Knife Crime – A Five Point Plan

My phone has been ringing consistently in the last 24 hours – a succession of calls from journalists wanting to talk about Knife Crime, or to arrange radio and TV interviews to talk about Knife Crime. Prior commitments have meant that I’ve had to turn almost all of those requests down, but this is what I would have said given the chance:

(1) A Long Term Plan

We need a long term plan for dealing with knife crime – at least ten years, preferably twenty. We need to understand that, when problems have been a generation or more in the making, they might just take a generation or more to mend.

We have got to get beyond the relentless demand for quick fixes. The professional and effective use of police Stop & Search powers undoubtedly saves lives, but it is not the long term answer to anything.

(2) A Public Health Approach

We need to re-frame our understanding of violence, recognising that it is at least as much a public health issue as it is a crime problem. Violence is a disease that can be caught and transmitted. But it can also be diagnosed and treated.

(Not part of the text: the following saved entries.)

(* ===== verification/DbftInput.v ===== *)
(** * What an input can do to a dBFT node

    Messages that are not authentic change nothing, messages that were processed
    are not processed again, and no input takes a node back to an earlier view. *)
From S2P Require Import Prelude Primitives Order Hashing Io EcPoint MerkleTree OpCode Instruction.
From S2P Require Import ScriptBuilder RecordUpdate DbftMessages DbftContext DbftService Hoare DbftQuiet DbftInv.
From S2P Require Import DbftSteps DbftFrame DbftLog DbftRun.
#[local] Open Scope N_scope.
#[local] Open Scope update_scope.

Section input.
Context {crypto : Crypto} {ripemd : Ripemd} {curves : Curves} {order : HashOrder} {mcache : MessageCache} {bincode : Bincode}.
Implicit Types (s : Service) (c : ConsensusContext) (p : ConsensusPayload).

(** ** Forged messages *)

(** The witness is not a signature of the payload by the validator it names. *)
Definition forged p s : Prop :=
  ∀ v hash, validators (context s) !! N.to_nat (cp_validator_index p) = Some v →
    dbft_payload_hash (context s) p = Ok hash →
    len (cp_witness p) = 64 → secp256r1_verify (sign_data (network s) hash) (cp_witness p) (Point.encoded (v_public_key v)) = false.

(** What the service answers to a forged message. *)
Definition verdict p s : CResult unit :=
  let c := context s in
  if negb (running s) then Ok tt
  else match dbft_payload_hash c p with
       | Err e => Err e
       | Ok hash =>
           if has_seen_message hash c then Ok tt
           else match cp_block_index p ?= block_index c with
                | Gt => Ok tt
                | Lt => Err (WrongBlock (block_index c) (cp_block_index p))
                | Eq => Err SignatureVerificationFailed
                end
       end.

Lemma verify_forged hash p s :
  dbft_payload_hash (context s) p = Ok hash → forged p s →
  verify_signature (sign_data (network s) hash) (cp_witness p) (cp_validator_index p) s = (s, Ok false).
Proof.
  intros Hh Hf. unfold verify_signature, ctx, mbind, M_bind. cbn.
  destruct (validators (context s) !! N.to_nat (cp_validator_index p)) as [v|] eqn:Ev; [|done].
  destruct (N.eqb_spec (len (cp_witness p)) 64) as [E|]; cbn [negb]; [|done]. by rewrite (Hf v hash Ev Hh E).
Qed.

(** (C15) A message whose witness is not its validator's signature has no effect:
    the service is left exactly as it was, whatever the message says, and the answer
    is an error unless the service is stopped, has processed the payload before, or
    the message is for a later block. *)
Theorem forged_message_inert p s : forged p s → process_message p s = (s, verdict p s).
Proof.
  intros Hf. unfold process_message, process_new_message, verdict, gets, ctx, lift, mbind, M_bind. cbn.
  destruct (running s); cbn [negb]; [|done].
  destruct (dbft_payload_hash (context s) p) as [hash|e] eqn:Hh; cbn; [|done].
  destruct (has_seen_message hash (context s)); [done|].
  destruct (N.eqb_spec (cp_block_index p) (block_index (context s))) as [->|Hne]; cbn [negb].
  - rewrite N.compare_refl. case_match; [done|].
    by rewrite (verify_forged hash p s Hh Hf).
  - destruct (N.ltb_spec (block_index (context s)) (cp_block_index p)) as [Hlt|Hge].
    + by apply N.compare_gt_iff in Hlt as ->.
    + assert (cp_block_index p < block_index (context s)) as Hlt%N.compare_lt_iff by lia. by rewrite Hlt.
Qed.

(** ** Replayed messages *)

(** The hash of a payload only depends on the validators. *)
Lemma payload_hash_validators c c' p :
  validators c' = validators c → dbft_payload_hash c' p = dbft_payload_hash c p.
Proof.
  intros E. unfold dbft_payload_hash, dbft_unsigned_extensible_bytes, dbft_sender. by rewrite E.
Qed.
Lemma mark_seen c hash : has_seen_message hash (mark_message_seen hash c) = true.
Proof.
  unfold has_seen_message, mark_message_seen. destruct (cache_contains hash (seen_message_hashes c)) eqn:E; [done|].
  apply cache_put_in.
Qed.

(** ** Steps within a round *)

(** A property of the height, the view, the validators and our index. *)
Section round.
Context (P : ConsensusContext → Prop).
Hypothesis P_round : ∀ c c', same_round c c' → P c → P c'.
Hypothesis P_view : ∀ c v t, view_number c < v → P c → P (reset_for_new_view v t c).
#[local] Abbreviation J := (λ s, P (context s)).

Lemma round_ctx s c : same_round (context s) c → J s → J (s <| context := c |>).
Proof. exact (P_round (context s) c). Qed.
Lemma round_view' s v t : view_number (context s) < v → J s → J (s <| context := reset_for_new_view v t (context s) |>).
Proof. exact (P_view (context s) v t). Qed.
Lemma round_sign d : keeps J (sign d).
Proof. by apply keeps_sign. Qed.
Lemma round_verify d sig i : keeps J (verify_signature d sig i).
Proof. by apply keeps_verify. Qed.
#[local] Hint Resolve round_ctx round_view' round_sign round_verify : core.

Lemma round_block h v pre : keeps J (log (SignedBlock h v pre)).
Proof. by intros s. Qed.
#[local] Hint Resolve round_block : core.
Lemma round_check : keeps J check_prepare_responses.
Proof. apply J_check_prepare_responses; auto; by intros. Qed.
#[local] Hint Resolve round_check : core.
Lemma round_dispatch p : keeps J (dispatch p).
Proof.
  unfold dispatch. case_match.
  - apply J_on_change_view; auto; by intros.
  - apply K_on_prepare_request; auto; [by intros..|]. apply L_send_prepare_response; auto; by intros.
  - apply L_on_prepare_response; auto; by intros.
  - apply J_on_commit; auto; by intros.
  - apply K_on_recovery_request; auto; by intros.
  - apply K_on_recovery_message; auto; [by intros..| |].
    + apply L_send_prepare_response; auto; by intros.
    + intros q. apply L_on_prepare_response; auto; by intros.
Qed.
Lemma round_set_ctx g : (∀ c, same_round c (g c)) → keeps J (set_ctx g).
Proof. intros Hg s HJ. by eapply round_ctx. Qed.
Lemma round_handle i : match i with Imported _ | Restarted _ _ _ _ => False | _ => True end → keeps J (handle i).
Proof.
  intros Hi. assert (∀ hs, keeps J (on_transactions_received hs)) as Ht
    by (intros hs; apply L_on_transactions_received; auto; by intros).
  destruct i as [| |p|h x|t|hs|l rej t]; try done; cbn [handle].
  - apply L_process_message; auto; by intros.
  - unfold feed_transaction. apply keeps_bind; [by intros s|intros c]. apply keeps_bind.
    + destruct x; [|apply keeps_ret]. case_match; [apply round_set_ctx, round_metrics | apply keeps_ret].
    + intros _. apply L_on_transaction; auto; by intros.
  - apply K_on_timer_tick; auto; by intros.
  - apply Ht.
  - unfold proposal_transactions.
    apply keeps_bind; [apply keeps_for_each; intros; apply round_set_ctx; intros; apply round_metrics | intros _].
    apply keeps_bind; [apply keeps_attempt, Ht | intros _].
    destruct rej; [apply J_request_change_view; auto; by intros | apply keeps_ret].
Qed.
End round.

(** (C16) A message is processed at most once: after a message for the current view
    was accepted, receiving it again changes nothing at all, whatever handler it
    went through and whatever that did, up to committing the block. *)
Theorem replayed_message_inert p s s' :
  process_message p s = (s', Ok tt) → wrong_view p (context s) = false → process_message p s' = (s', Ok tt).
Proof.
  unfold process_message at 1, gets, ctx, lift, mbind, M_bind. cbn. intros E Hw.
  assert (process_message p s = (s', Ok tt)) as E0 by exact E. revert E.
  destruct (running s) eqn:Hr; cbn [negb]; [|intros [= <-]; exact E0].
  destruct (dbft_payload_hash (context s) p) as [hash|e] eqn:Hh; cbn; [|done].
  destruct (has_seen_message hash (context s)) eqn:Hseen; [intros [= <-]; exact E0|].
  destruct (cp_block_index p =? block_index (context s)); cbn [negb].
  2: { case_match; [intros [= <-]; exact E0 | done]. }
  clear E0. unfold process_new_message, gets, ctx, set_ctx, modify, mbind, M_bind. cbn. case_match; [done|].
  pose proof (verify_signature_run (sign_data (network s) hash) (cp_witness p) (cp_validator_index p) s) as Hv.
  destruct (verify_signature _ _ _ s) as [s1 r1]. destruct Hv as (_ & Hc & b & -> & _). destruct b; cbn [negb]; [|done].
  set (s2 := s1 <| context ::= _ |>).
  assert (wrong_view p (update_last_seen_message (cp_validator_index p) (cp_block_index p) (context s1)) = false) as ->
    by (rewrite Hc; exact Hw).
  assert (validators (context s2) = validators (context s)) as H2 by (cbn; by rewrite Hc).
  pose proof (round_dispatch (λ c, validators c = validators (context s)) ltac:(by intros ? ? [_ _ -> _])
                ltac:(done) p s2 H2) as H3. destruct (dispatch p s2) as [s3 [[]|e]]; [|done].
  cbn in H3. intros [= <-]. unfold process_message, gets, ctx, lift, mbind, M_bind. cbn.
  destruct (negb (running s3)); [done|].
  rewrite (payload_hash_validators (context s)), Hh; [cbn; by rewrite mark_seen|].
  cbn. unfold mark_message_seen. by case_match.
Qed.

(** ** Views *)

(** (C17) Outside the start of a round, no input takes a node back: it stays at its
    height, and its view never decreases, whatever messages, transactions and
    timeouts it is fed. *)
Theorem view_never_goes_back i s :
  match i with Imported _ | Restarted _ _ _ _ => False | _ => True end →
  block_index (context (handle i s).1) = block_index (context s) ∧
  view_number (context s) ≤ view_number (context (handle i s).1).
Proof.
  intros Hi. set (P := λ c, block_index c = block_index (context s) ∧ view_number (context s) ≤ view_number c).
  assert (∀ c c', same_round c c' → P c → P c') as P_round by (by intros c c' [E1 E2 _ _]; unfold P; rewrite E1, E2).
  assert (∀ c v t, view_number c < v → P c → P (reset_for_new_view v t c)) as P_view.
  { intros c v t Hv [? ?]. split; [done|]. cbn. lia. }
  apply (round_handle P P_round P_view i Hi s). by split.
Qed.
End input.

(3) Young People as the Answer

The current wave of concern tends to define young people as the problem. In fact, they are a very large part of the solution. We need to involve them in designing and delivering every single aspect of the response to knife crime.

(4) Operational Independence from Political Control

The response to knife crime needs to remain completely independent from any form of political control. When politicians are in charge, experience suggests that the response to any pressing concern remains vulnerable to partisan priorities and shifting political winds. And we simply cannot allow that to keep happening. Some things are far too important to be left to politics. Knife crime is one of them.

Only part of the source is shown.